» **What the exercise asks**: In the listing below, start your output at the line with "exact (proj1 (forallb_forall _ _) Hs y Hy)." and end it after the line with "- change (chr", copying every line exactly.

--- START ---

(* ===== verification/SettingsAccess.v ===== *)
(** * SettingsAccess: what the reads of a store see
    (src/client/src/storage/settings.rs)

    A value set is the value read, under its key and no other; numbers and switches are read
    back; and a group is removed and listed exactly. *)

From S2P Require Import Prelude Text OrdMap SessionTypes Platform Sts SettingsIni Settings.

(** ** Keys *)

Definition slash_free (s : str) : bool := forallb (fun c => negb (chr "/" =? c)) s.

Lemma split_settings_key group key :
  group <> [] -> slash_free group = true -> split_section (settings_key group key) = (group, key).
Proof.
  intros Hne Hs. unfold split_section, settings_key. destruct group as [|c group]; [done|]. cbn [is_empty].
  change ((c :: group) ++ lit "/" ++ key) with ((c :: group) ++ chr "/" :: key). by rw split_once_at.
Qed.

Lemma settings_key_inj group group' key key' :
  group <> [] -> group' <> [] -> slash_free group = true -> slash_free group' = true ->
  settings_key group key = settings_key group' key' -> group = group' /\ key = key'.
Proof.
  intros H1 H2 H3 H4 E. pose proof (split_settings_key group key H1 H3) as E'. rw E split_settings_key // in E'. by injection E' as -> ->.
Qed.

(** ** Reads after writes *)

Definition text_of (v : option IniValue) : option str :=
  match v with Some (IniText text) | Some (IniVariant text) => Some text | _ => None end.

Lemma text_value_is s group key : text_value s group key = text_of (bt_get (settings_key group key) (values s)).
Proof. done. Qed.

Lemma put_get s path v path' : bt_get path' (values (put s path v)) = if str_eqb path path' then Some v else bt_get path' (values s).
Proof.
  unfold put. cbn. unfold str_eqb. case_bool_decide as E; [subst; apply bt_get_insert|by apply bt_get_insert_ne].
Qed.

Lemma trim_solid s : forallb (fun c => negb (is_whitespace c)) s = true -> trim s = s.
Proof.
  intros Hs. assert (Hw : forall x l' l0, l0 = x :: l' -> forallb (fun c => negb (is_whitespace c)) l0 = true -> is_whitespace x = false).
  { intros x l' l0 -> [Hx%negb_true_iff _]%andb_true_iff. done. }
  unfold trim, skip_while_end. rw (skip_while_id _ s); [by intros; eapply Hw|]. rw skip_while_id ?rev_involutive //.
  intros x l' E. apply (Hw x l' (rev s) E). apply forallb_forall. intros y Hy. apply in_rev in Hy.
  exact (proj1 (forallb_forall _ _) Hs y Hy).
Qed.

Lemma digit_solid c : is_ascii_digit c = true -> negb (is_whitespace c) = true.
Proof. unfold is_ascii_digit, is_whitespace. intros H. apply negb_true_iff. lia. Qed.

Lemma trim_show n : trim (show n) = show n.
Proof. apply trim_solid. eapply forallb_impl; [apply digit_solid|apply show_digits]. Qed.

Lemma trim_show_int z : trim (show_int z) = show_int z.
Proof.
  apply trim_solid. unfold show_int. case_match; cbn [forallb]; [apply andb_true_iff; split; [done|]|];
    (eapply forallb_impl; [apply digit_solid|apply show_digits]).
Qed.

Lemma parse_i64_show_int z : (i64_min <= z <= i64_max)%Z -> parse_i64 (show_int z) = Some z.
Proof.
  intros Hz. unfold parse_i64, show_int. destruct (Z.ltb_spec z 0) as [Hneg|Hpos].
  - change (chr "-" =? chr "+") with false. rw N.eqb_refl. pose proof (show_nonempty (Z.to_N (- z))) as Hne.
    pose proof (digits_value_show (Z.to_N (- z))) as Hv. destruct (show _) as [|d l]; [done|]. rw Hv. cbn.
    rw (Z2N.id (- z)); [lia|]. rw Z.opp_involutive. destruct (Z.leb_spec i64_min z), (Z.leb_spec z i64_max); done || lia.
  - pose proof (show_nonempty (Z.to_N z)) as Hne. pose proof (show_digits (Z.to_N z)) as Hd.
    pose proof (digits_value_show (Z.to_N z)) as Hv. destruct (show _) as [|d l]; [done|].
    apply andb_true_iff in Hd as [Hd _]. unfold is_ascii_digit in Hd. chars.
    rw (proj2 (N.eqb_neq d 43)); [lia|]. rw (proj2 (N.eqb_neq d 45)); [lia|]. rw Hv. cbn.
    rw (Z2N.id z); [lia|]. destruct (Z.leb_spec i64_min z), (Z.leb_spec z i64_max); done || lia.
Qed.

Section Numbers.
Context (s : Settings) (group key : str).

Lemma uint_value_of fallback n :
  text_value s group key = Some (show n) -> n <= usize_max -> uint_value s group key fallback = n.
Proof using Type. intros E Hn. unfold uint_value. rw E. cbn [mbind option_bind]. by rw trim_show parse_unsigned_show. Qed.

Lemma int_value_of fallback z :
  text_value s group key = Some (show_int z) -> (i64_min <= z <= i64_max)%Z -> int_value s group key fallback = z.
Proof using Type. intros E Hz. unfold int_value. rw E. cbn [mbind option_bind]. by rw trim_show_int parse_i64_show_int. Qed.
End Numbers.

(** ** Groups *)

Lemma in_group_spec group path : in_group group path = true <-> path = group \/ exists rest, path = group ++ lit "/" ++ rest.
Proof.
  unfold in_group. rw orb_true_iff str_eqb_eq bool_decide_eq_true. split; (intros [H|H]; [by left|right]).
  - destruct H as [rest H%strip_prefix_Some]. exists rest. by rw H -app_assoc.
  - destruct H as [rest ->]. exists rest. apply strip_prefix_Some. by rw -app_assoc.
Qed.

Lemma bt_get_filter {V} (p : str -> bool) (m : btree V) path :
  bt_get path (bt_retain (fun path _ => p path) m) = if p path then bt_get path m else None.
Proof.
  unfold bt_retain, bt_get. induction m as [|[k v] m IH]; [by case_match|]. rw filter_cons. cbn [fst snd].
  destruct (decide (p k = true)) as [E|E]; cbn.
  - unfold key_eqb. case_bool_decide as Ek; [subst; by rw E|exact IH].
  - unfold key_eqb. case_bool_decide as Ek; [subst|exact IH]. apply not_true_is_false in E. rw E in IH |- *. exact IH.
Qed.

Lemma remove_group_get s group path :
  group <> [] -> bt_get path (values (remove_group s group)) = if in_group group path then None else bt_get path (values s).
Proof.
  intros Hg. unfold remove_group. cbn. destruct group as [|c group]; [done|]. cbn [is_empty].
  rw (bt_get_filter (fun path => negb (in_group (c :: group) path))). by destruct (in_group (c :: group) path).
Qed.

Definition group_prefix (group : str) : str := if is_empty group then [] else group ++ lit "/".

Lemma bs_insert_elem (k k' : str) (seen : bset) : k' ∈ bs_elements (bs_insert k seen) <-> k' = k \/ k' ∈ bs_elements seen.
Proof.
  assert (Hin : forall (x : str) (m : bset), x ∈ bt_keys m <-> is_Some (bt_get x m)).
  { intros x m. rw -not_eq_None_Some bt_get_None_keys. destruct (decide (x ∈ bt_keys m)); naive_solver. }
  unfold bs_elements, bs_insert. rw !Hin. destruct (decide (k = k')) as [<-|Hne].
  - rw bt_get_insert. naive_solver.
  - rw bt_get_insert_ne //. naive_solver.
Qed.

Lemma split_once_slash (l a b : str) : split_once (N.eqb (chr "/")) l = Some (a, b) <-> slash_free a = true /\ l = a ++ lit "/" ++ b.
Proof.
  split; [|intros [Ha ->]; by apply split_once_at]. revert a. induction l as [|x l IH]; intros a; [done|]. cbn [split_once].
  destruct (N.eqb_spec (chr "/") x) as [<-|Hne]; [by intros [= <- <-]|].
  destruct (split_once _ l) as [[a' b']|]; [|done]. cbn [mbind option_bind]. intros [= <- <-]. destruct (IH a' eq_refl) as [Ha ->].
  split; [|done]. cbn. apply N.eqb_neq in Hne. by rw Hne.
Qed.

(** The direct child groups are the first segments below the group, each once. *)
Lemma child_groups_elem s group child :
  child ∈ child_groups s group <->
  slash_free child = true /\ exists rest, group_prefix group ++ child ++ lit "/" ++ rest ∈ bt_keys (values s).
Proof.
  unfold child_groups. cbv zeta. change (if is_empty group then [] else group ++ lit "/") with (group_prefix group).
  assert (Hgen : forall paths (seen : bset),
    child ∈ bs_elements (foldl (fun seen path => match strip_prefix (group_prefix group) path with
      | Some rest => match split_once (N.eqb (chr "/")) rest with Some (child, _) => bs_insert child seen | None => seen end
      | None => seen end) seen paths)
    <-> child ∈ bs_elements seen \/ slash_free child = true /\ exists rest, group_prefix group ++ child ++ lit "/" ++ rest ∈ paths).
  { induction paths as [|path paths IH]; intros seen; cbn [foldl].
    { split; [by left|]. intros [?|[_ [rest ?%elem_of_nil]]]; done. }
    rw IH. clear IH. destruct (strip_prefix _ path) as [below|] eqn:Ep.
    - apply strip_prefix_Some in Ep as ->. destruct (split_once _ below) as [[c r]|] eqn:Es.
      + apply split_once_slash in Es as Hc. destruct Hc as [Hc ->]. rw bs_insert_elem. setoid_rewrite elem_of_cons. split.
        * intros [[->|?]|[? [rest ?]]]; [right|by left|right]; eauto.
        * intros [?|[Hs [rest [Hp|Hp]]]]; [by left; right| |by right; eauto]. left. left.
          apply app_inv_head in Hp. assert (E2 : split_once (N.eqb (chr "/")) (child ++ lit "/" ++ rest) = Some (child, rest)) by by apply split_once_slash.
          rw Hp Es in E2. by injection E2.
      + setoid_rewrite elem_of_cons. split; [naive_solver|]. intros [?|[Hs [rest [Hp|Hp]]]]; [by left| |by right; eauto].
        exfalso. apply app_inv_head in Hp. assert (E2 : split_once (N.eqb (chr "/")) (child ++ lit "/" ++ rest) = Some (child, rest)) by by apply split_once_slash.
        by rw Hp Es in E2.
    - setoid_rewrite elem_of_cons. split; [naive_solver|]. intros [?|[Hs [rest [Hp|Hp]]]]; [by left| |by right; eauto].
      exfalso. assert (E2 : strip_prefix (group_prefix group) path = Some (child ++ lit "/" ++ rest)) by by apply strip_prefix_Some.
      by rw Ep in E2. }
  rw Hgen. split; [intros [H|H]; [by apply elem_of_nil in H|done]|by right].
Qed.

--- END ---
--- START ---

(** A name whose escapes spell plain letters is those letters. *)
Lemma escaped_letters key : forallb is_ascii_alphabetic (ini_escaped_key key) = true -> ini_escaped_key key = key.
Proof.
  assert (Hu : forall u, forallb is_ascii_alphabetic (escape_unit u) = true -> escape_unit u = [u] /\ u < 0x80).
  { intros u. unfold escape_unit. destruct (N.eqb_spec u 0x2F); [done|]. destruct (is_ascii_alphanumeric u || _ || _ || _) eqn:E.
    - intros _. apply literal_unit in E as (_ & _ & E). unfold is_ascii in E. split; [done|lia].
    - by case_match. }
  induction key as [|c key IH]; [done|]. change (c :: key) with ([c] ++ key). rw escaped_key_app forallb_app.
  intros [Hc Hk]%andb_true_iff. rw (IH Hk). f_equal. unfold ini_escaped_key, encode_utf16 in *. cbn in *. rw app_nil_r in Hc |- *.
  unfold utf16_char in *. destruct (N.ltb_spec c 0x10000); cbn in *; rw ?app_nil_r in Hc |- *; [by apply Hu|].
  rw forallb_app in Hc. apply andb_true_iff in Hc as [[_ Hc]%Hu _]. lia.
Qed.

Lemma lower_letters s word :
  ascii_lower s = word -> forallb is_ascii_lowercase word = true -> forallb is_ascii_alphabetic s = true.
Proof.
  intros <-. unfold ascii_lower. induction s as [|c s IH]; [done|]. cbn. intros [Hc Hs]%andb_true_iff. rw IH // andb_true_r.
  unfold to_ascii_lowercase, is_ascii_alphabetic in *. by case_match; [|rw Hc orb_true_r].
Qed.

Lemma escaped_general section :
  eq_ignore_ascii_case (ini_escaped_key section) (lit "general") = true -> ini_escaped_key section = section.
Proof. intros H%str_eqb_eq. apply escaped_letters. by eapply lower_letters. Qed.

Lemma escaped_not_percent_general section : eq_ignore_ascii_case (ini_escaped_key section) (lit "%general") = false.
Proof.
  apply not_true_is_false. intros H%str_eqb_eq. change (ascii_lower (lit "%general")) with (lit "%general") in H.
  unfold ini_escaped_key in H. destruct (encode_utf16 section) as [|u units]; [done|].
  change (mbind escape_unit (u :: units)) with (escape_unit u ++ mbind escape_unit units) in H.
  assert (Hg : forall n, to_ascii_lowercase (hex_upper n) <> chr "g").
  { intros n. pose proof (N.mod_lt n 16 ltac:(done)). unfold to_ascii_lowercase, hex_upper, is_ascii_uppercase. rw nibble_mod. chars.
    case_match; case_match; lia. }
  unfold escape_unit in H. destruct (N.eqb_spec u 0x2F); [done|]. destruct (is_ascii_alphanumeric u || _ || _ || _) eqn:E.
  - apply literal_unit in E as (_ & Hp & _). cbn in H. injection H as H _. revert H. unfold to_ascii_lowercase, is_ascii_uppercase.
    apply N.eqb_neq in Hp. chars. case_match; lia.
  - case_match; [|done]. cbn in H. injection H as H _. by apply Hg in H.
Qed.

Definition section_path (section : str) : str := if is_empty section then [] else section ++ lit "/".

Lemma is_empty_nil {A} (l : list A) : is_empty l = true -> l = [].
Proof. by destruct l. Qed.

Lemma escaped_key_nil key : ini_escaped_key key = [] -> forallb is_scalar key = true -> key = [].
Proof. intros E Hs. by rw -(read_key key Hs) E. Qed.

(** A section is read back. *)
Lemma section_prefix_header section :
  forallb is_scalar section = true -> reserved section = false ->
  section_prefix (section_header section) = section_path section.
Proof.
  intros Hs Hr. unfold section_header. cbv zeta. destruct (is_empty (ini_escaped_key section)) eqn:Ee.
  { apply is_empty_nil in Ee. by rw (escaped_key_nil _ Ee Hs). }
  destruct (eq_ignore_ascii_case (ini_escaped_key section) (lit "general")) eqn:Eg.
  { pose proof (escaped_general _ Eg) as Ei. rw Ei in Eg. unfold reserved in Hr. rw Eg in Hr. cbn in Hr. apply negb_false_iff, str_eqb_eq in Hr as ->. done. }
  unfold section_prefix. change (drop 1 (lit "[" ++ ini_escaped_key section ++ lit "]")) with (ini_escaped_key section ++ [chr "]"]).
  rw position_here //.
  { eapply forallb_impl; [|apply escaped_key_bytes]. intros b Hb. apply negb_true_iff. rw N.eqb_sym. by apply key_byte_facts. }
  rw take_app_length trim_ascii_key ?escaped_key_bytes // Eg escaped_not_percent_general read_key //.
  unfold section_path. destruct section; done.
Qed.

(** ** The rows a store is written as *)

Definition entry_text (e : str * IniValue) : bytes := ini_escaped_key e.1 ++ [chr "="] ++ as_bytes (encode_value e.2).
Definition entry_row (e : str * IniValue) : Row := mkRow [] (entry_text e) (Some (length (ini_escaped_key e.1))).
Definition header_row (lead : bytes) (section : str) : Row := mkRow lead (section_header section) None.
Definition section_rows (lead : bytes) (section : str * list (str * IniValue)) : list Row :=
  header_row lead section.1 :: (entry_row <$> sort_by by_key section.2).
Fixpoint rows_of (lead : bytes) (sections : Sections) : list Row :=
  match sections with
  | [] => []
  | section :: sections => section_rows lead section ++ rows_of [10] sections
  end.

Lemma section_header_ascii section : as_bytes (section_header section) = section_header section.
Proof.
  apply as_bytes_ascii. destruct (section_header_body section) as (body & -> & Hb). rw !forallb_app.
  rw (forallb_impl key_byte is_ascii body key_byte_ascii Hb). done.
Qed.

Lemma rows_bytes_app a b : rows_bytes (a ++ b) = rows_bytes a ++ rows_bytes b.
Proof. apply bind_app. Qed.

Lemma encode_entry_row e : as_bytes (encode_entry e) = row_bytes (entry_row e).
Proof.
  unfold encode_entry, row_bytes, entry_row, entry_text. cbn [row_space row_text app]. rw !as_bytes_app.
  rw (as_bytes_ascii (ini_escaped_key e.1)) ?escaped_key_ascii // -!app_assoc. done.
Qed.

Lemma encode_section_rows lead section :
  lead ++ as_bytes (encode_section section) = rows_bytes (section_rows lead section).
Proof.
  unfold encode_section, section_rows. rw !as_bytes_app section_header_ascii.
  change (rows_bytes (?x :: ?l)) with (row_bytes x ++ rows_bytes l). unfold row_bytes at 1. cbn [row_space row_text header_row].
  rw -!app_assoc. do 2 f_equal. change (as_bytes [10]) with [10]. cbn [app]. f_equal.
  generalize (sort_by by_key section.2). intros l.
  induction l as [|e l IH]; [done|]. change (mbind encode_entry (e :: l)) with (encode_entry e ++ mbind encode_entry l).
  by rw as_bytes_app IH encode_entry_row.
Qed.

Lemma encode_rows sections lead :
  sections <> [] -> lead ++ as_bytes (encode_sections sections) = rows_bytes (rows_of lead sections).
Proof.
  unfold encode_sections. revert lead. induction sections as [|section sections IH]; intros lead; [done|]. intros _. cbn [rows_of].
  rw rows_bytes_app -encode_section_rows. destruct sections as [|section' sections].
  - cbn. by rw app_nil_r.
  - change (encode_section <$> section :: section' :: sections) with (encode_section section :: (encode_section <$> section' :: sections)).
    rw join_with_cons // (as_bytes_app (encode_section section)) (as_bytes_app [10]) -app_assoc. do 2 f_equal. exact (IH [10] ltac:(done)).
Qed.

--- END ---

» **Response to the exercise**:
  exact (proj1 (forallb_forall _ _) Hs y Hy).
Qed.

Lemma digit_solid c : is_ascii_digit c = true -> negb (is_whitespace c) = true.
Proof. unfold is_ascii_digit, is_whitespace. intros H. apply negb_true_iff. lia. Qed.

Lemma trim_show n : trim (show n) = show n.
Proof. apply trim_solid. eapply forallb_impl; [apply digit_solid|apply show_digits]. Qed.

Lemma trim_show_int z : trim (show_int z) = show_int z.
Proof.
  apply trim_solid. unfold show_int. case_match; cbn [forallb]; [apply andb_true_iff; split; [done|]|];
    (eapply forallb_impl; [apply digit_solid|apply show_digits]).
Qed.

Lemma parse_i64_show_int z : (i64_min <= z <= i64_max)%Z -> parse_i64 (show_int z) = Some z.
Proof.
  intros Hz. unfold parse_i64, show_int. destruct (Z.ltb_spec z 0) as [Hneg|Hpos].
  - change (chr "-" =? chr "+") with false. rw N.eqb_refl. pose proof (show_nonempty (Z.to_N (- z))) as Hne.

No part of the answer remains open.